Mereka menambahkan, “Justru maksud saya begini, artinya bahwa petunjuknya dengan dilaporkan satu tahun yang lalu, itu kan petunjuk terjadi penganiayaan. Artinya kan jelas.”
Krisna Murti mendesak penyidik untuk memeriksa kemungkinan adanya pembiaran atau penelantaran yang dilakukan oleh pihak-pihak lain di lingkaran terdekat Nizam.

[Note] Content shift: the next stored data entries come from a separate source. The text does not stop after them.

(* ===== verification/Poller.v ===== *)
(** * Channels and the epoll poller: [network/channel.h/.cpp], [network/epoll_poller.h/.cpp],
    [network/poller.h/.cpp] and the channel operations of [network/event_loop.cpp]

    A [Channel*] is an address into the map [chans] of live channels; [channels_] is the
    poller's map from descriptors to channels and [kernel] the interest set of the epoll
    instance (descriptor to registered events and [data.ptr]). [epoll_ctl] is a parameter:
    the class [EpollCtl] states its documented behaviour, [epoll_ideal] is an instance. *)
From S2P Require Import Prelude.

(** [<poll.h>] on Linux. *)
Definition POLLIN : Z := 1.
Definition POLLPRI : Z := 2.
Definition POLLOUT : Z := 4.
Definition POLLERR : Z := 8.
Definition POLLHUP : Z := 16.
Definition POLLNVAL : Z := 32.
Definition POLLRDHUP : Z := 8192.

Definition none_event_ : Z := 0.
Definition read_event_ : Z := Z.lor POLLIN POLLPRI.
Definition write_event_ : Z := POLLOUT.

Definition new_ : Z := -1.
Definition added_ : Z := 1.
Definition deleted_ : Z := 2.

Definition init_event_list_size_ : Z := 16.

(** A test of the sources such as [if (revents_ & POLLIN)]. *)
Definition has (mask flags : Z) : bool := negb (Z.land flags mask =? 0).

Inductive epoll_op := XEPOLL_CTL_ADD | XEPOLL_CTL_DEL | XEPOLL_CTL_MOD.
Abbreviation interest := (gmap Z (Z * Z)).

Section poller.
Context {Callback : Type}.

Record Channel := mkChannel {
  loop_ : Z;
  fd_ : Z;
  events_ : Z;
  revents_ : Z;
  index_ : Z;
  read_callback_ : option Callback;
  write_callback_ : option Callback;
  close_callback_ : option Callback;
  error_callback_ : option Callback;
}.

Definition Channel_ctor (loop fd : Z) : Channel := mkChannel loop fd 0 0 (-1) None None None None.

Definition set_events (e : Z) (c : Channel) : Channel :=
  mkChannel (loop_ c) (fd_ c) e (revents_ c) (index_ c) (read_callback_ c) (write_callback_ c)
    (close_callback_ c) (error_callback_ c).
Definition set_revents (e : Z) (c : Channel) : Channel :=
  mkChannel (loop_ c) (fd_ c) (events_ c) e (index_ c) (read_callback_ c) (write_callback_ c)
    (close_callback_ c) (error_callback_ c).
Definition add_revents (e : Z) (c : Channel) : Channel := set_revents (Z.lor (revents_ c) e) c.
Definition set_index (i : Z) (c : Channel) : Channel :=
  mkChannel (loop_ c) (fd_ c) (events_ c) (revents_ c) i (read_callback_ c) (write_callback_ c)
    (close_callback_ c) (error_callback_ c).
Definition set_callbacks (r w cl er : option Callback) (c : Channel) : Channel :=
  mkChannel (loop_ c) (fd_ c) (events_ c) (revents_ c) (index_ c) r w cl er.

Definition is_event_none (c : Channel) : bool := events_ c =? none_event_.
Definition is_writing (c : Channel) : bool := has write_event_ (events_ c).

Definition revents_2_string (c : Channel) : bytes :=
  let part mask text := if has mask (revents_ c) then lit text else [] in
  dec (fd_ c) ++ lit ": " ++ part POLLIN "IN " ++ part POLLPRI "PRI " ++ part POLLOUT "OUT " ++
  part POLLHUP "HUP " ++ part POLLRDHUP "RDHUP " ++ part POLLERR "ERR " ++ part POLLNVAL "NVAL ".

(** ** Dispatch

    [state] holds the channel; calling a callback is the parameter [call]. The channel is
    looked up again behind each callback, because a callback may change or free it. *)
Section dispatch.
Context {state : Type} (channel : state → outcome Channel)
  (call : Callback → state → outcome state).

Definition call_if (cb : Channel → option Callback) (guard : Channel → bool) (s : state)
    : outcome state :=
  c ← channel s;
  if guard c then match cb c with Some k => call k s | None => Ok s end else Ok s.

Definition handle_event (s : state) : outcome state :=
  s ← call_if close_callback_
        (λ c, has POLLHUP (revents_ c) && negb (has POLLIN (revents_ c))) s;
  s ← call_if error_callback_ (λ c, has (Z.lor POLLERR POLLNVAL) (revents_ c)) s;
  s ← call_if read_callback_
        (λ c, has (Z.lor (Z.lor POLLIN POLLPRI) POLLRDHUP) (revents_ c)) s;
  call_if write_callback_ (λ c, has POLLOUT (revents_ c)) s.
End dispatch.

(** ** The poller *)
Record EpollPoller := mkPoller {
  chans : gmap Z Channel;
  channels_ : gmap Z Z;
  events_size : Z;             (* [events_.size()] *)
  kernel : interest;
}.

Definition EpollPoller_ctor : EpollPoller := mkPoller ∅ ∅ init_event_list_size_ ∅.

Definition set_chans (m : gmap Z Channel) (p : EpollPoller) : EpollPoller :=
  mkPoller m (channels_ p) (events_size p) (kernel p).
Definition set_channels (m : gmap Z Z) (p : EpollPoller) : EpollPoller :=
  mkPoller (chans p) m (events_size p) (kernel p).
Definition set_kernel (k : interest) (p : EpollPoller) : EpollPoller :=
  mkPoller (chans p) (channels_ p) (events_size p) k.
Definition set_size (n : Z) (p : EpollPoller) : EpollPoller :=
  mkPoller (chans p) (channels_ p) n (kernel p).

(** Use of a [Channel*]. *)
Definition deref (a : Z) (p : EpollPoller) : outcome Channel :=
  match chans p !! a with Some c => Ok c | None => Stop Dangling end.
Definition store (a : Z) (c : Channel) (p : EpollPoller) : EpollPoller :=
  set_chans (<[a := c]> (chans p)) p.
(* ===== verification/TcpConnection.v ===== *)
(** * A TCP connection: [network/tcp_connect.h], [network/tcp_connect.cpp]

    The connection state machine, its output path and its user callbacks. What a connection
    needs of its channel is the class [ChannelOps] with the laws [ChannelContract]; the epoll
    poller discharges them ([epoll_channel_contract]).

    Results of system calls are arguments of the operations that make them. The bytes the
    kernel accepted are [wire]; functors handed to [queue_in_loop] (or to [run_in_loop] by
    another thread) are [tasks], and [run_task] runs one; calls of the user's callbacks are
    logged in [calls], and what user code does in them appears as the operations that
    follow. *)
From S2P Require Import Prelude ByteBuffer Poller.

Inductive StateE := kDisconnected | kConnecting | kConnected | kDisconnecting.

#[export] Instance StateE_eq_dec : EqDecision StateE.
Proof. solve_decision. Defined.

Definition _state_2_string (s : StateE) : bytes :=
  match s with
  | kDisconnected => lit "kDisconnected"
  | kConnecting => lit "kConnecting"
  | kConnected => lit "kConnected"
  | kDisconnecting => lit "kDisconnecting"
  end.

(** [<errno.h>] *)
Definition EWOULDBLOCK : Z := 11.
Definition EPIPE : Z := 32.
Definition ECONNRESET : Z := 104.

(** ** What a connection uses of its channel *)
Class ChannelOps (P : Type) := {
  ch_events : P → Z;
  ch_enable_reading : P → outcome (bool * P);
  ch_enable_writing : P → outcome (bool * P);
  ch_disable_writing : P → outcome (bool * P);
  ch_disable_all : P → outcome (bool * P);
  ch_remove : P → outcome P;
}.

(** The event set is changed whatever the poller's answer is; no operation faults. *)
Class ChannelContract (P : Type) `{!ChannelOps P} := {
  ch_ok : P → Prop;
  enable_reading_law p : ch_ok p →
    ∃ b p', ch_enable_reading p = Ok (b, p') ∧ ch_ok p' ∧ ch_events p' = Z.lor (ch_events p) read_event_;
  enable_writing_law p : ch_ok p →
    ∃ b p', ch_enable_writing p = Ok (b, p') ∧ ch_ok p' ∧ ch_events p' = Z.lor (ch_events p) write_event_;
  disable_writing_law p : ch_ok p →
    ∃ b p', ch_disable_writing p = Ok (b, p') ∧ ch_ok p' ∧
      ch_events p' = Z.land (ch_events p) (Z.lnot write_event_);
  disable_all_law p : ch_ok p →
    ∃ b p', ch_disable_all p = Ok (b, p') ∧ ch_ok p' ∧ ch_events p' = none_event_;
  remove_law p : ch_ok p → ∃ p', ch_remove p = Ok p' ∧ ch_ok p' ∧ ch_events p' = ch_events p;
}.

(** Functors in the loop's queue, and calls of user callbacks ([CallConn] with what
    [connected()] answers). *)
Inductive task :=
| QSend (message : bytes) | QShutdown | QForceClose | QWriteComplete | QHighWaterMark (n : Z).
Inductive user_call := CallConn (connected : bool) | CallMessage | CallClose
| CallWriteComplete | CallHighWaterMark (n : Z).

#[export] Instance user_call_eq_dec : EqDecision user_call.
Proof. solve_decision. Defined.

Section connection.
Context {P : Type} `{!ChannelOps P}.

Record TcpConnection := mkConn {
  state_ : StateE;
  channel_ : P;
  high_water_mark_ : Z;
  input_buffer_ : ByteBuffer;
  output_buffer_ : ByteBuffer;
  write_complete_callback_ : bool;       (* set or not *)
  high_water_mark_callback_ : bool;
  wire : bytes;
  wr_shut : bool;                        (* shutdown(SHUT_WR) was called *)
  tasks : list task;
  calls : list user_call;
}.

Definition TcpConnection_ctor (channel : P) : TcpConnection :=
  mkConn kConnecting channel (64 * 1024 * 1024) (ByteBuffer_ctor initial_size)
    (ByteBuffer_ctor initial_size) false false [] false [] [].

Definition _set_state (s : StateE) (c : TcpConnection) : TcpConnection :=
  mkConn s (channel_ c) (high_water_mark_ c) (input_buffer_ c) (output_buffer_ c)
    (write_complete_callback_ c) (high_water_mark_callback_ c) (wire c) (wr_shut c) (tasks c) (calls c).
Definition set_channel (p : P) (c : TcpConnection) : TcpConnection :=
  mkConn (state_ c) p (high_water_mark_ c) (input_buffer_ c) (output_buffer_ c)
    (write_complete_callback_ c) (high_water_mark_callback_ c) (wire c) (wr_shut c) (tasks c) (calls c).
Definition set_input (b : ByteBuffer) (c : TcpConnection) : TcpConnection :=
  mkConn (state_ c) (channel_ c) (high_water_mark_ c) b (output_buffer_ c)
    (write_complete_callback_ c) (high_water_mark_callback_ c) (wire c) (wr_shut c) (tasks c) (calls c).
Definition set_output (b : ByteBuffer) (c : TcpConnection) : TcpConnection :=
  mkConn (state_ c) (channel_ c) (high_water_mark_ c) (input_buffer_ c) b
    (write_complete_callback_ c) (high_water_mark_callback_ c) (wire c) (wr_shut c) (tasks c) (calls c).
Definition set_wcc (b : bool) (c : TcpConnection) : TcpConnection :=
  mkConn (state_ c) (channel_ c) (high_water_mark_ c) (input_buffer_ c) (output_buffer_ c)
    b (high_water_mark_callback_ c) (wire c) (wr_shut c) (tasks c) (calls c).
Definition set_hwm (n : Z) (c : TcpConnection) : TcpConnection :=
  mkConn (state_ c) (channel_ c) n (input_buffer_ c) (output_buffer_ c)
    (write_complete_callback_ c) true (wire c) (wr_shut c) (tasks c) (calls c).
Definition transmit (bs : bytes) (c : TcpConnection) : TcpConnection :=
  mkConn (state_ c) (channel_ c) (high_water_mark_ c) (input_buffer_ c) (output_buffer_ c)
    (write_complete_callback_ c) (high_water_mark_callback_ c) (wire c ++ bs) (wr_shut c) (tasks c) (calls c).
Definition shut (c : TcpConnection) : TcpConnection :=
  mkConn (state_ c) (channel_ c) (high_water_mark_ c) (input_buffer_ c) (output_buffer_ c)
    (write_complete_callback_ c) (high_water_mark_callback_ c) (wire c) true (tasks c) (calls c).
Definition queue (t : task) (c : TcpConnection) : TcpConnection :=
  mkConn (state_ c) (channel_ c) (high_water_mark_ c) (input_buffer_ c) (output_buffer_ c)
    (write_complete_callback_ c) (high_water_mark_callback_ c) (wire c) (wr_shut c) (tasks c ++ [t]) (calls c).
Definition user (k : user_call) (c : TcpConnection) : TcpConnection :=
  mkConn (state_ c) (channel_ c) (high_water_mark_ c) (input_buffer_ c) (output_buffer_ c)
    (write_complete_callback_ c) (high_water_mark_callback_ c) (wire c) (wr_shut c) (tasks c) (calls c ++ [k]).
Definition set_tasks (l : list task) (c : TcpConnection) : TcpConnection :=
  mkConn (state_ c) (channel_ c) (high_water_mark_ c) (input_buffer_ c) (output_buffer_ c)
    (write_complete_callback_ c) (high_water_mark_callback_ c) (wire c) (wr_shut c) l (calls c).

Definition connected (c : TcpConnection) : bool := bool_decide (state_ c = kConnected).
Definition writing (c : TcpConnection) : bool := has write_event_ (ch_events (channel_ c)).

Ia menduga kematian ini bukan sekadar tindakan tunggal, melainkan melibatkan rantai pengabaian terhadap nasib korban.
Atensi Serius KPAI dan Ancaman Hukuman Berat
Kasus ini kini menjadi atensi serius dari Komisi Perlindungan Anak Indonesia (KPAI) karena memenuhi kriteria kejahatan serius terhadap anak di bawah umur. Pasal yang disangkakan dalam laporan ini mengarah pada ancaman hukuman penjara hingga 20 tahun bagi para pelakunya.
“Keterangan dari KPAI menyatakan bahwa adanya tindakan filicide ya, yang artinya melakukan kekerasan atau pembunuhan oleh orang terdekat,” jelas Krisna Murti.
Ia melanjutkan, “Kita sudah membuat laporan tadi berhubungan dengan tindak pidananya ke KPAI. Disebutkan dalam laporan itu Pasal 76C juncto Pasal 80 yang ancaman hukumannya 20 tahun.”
Pihak kuasa hukum juga menyentil sikap ibu tiri yang terus mengelak dari tuduhan penganiayaan yang dilakukan secara keji. Menurut Krisna, wajar bagi pelaku untuk menyangkal tindakannya mengingat ancaman hukuman mati atau penjara seumur hidup yang menanti.
Penyidikan dan Dukungan Politik
Meskipun ibu tiri sempat memberikan pembelaan melalui rekaman pembicaraan yang beredar, tim hukum mengklaim memiliki bukti sebaliknya. Penyidikan akan difokuskan pada sinkronisasi antara visum dan pengakuan awal korban yang sempat direkam.
Dukungan politik juga mengalir dari Komisi III DPR RI yang meminta agar kasus ini dikawal ketat oleh Mabes Polri dan Polda Jabar. Fokus utamanya adalah memastikan tidak ada intervensi yang dapat menghambat jalannya proses hukum demi keadilan Nizam.